▶ **TASK**
Return the listing below word for word.

BEGIN INFORMATION SHOWN

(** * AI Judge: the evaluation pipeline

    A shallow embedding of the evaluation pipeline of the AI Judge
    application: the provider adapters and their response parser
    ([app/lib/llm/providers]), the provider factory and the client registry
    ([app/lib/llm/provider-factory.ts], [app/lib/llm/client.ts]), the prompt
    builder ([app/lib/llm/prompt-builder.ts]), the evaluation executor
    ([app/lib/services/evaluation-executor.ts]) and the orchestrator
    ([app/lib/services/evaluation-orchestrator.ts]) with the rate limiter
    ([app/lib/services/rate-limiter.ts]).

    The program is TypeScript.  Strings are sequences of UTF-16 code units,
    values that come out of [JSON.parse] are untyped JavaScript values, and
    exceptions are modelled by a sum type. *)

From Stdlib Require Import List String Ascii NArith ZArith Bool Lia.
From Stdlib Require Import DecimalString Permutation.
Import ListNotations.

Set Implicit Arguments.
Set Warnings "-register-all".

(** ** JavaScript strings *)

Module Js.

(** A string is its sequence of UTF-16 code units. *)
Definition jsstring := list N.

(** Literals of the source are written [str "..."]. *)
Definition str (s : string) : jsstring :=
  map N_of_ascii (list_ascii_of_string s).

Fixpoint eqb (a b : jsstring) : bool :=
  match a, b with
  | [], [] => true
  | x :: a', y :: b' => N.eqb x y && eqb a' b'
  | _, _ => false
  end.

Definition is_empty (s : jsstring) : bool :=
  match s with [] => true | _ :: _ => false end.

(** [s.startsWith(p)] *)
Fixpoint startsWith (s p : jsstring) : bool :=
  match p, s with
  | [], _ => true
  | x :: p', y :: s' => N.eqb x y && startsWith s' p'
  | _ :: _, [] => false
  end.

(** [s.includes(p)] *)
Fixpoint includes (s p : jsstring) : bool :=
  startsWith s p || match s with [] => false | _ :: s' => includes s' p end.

END INFORMATION SHOWN

▶ **PROBLEM SOLUTION**
(** * AI Judge: the evaluation pipeline

    A shallow embedding of the evaluation pipeline of the AI Judge
    application: the provider adapters and their response parser
    ([app/lib/llm/providers]), the provider factory and the client registry
    ([app/lib/llm/provider-factory.ts], [app/lib/llm/client.ts]), the prompt
    builder ([app/lib/llm/prompt-builder.ts]), the evaluation executor
    ([app/lib/services/evaluation-executor.ts]) and the orchestrator
    ([app/lib/services/evaluation-orchestrator.ts]) with the rate limiter
    ([app/lib/services/rate-limiter.ts]).

    The program is TypeScript.  Strings are sequences of UTF-16 code units,
    values that come out of [JSON.parse] are untyped JavaScript values, and
    exceptions are modelled by a sum type. *)

From Stdlib Require Import List String Ascii NArith ZArith Bool Lia.
From Stdlib Require Import DecimalString Permutation.
Import ListNotations.

Set Implicit Arguments.
Set Warnings "-register-all".

(** ** JavaScript strings *)

Module Js.

(** A string is its sequence of UTF-16 code units. *)
Definition jsstring := list N.

(** Literals of the source are written [str "..."]. *)
Definition str (s : string) : jsstring :=
  map N_of_ascii (list_ascii_of_string s).

Fixpoint eqb (a b : jsstring) : bool :=
  match a, b with
  | [], [] => true
  | x :: a', y :: b' => N.eqb x y && eqb a' b'
  | _, _ => false
  end.

Definition is_empty (s : jsstring) : bool :=
  match s with [] => true | _ :: _ => false end.

(** [s.startsWith(p)] *)
Fixpoint startsWith (s p : jsstring) : bool :=
  match p, s with
  | [], _ => true
  | x :: p', y :: s' => N.eqb x y && startsWith s' p'
  | _ :: _, [] => false
  end.

(** [s.includes(p)] *)
Fixpoint includes (s p : jsstring) : bool :=
  startsWith s p || match s with [] => false | _ :: s' => includes s' p end.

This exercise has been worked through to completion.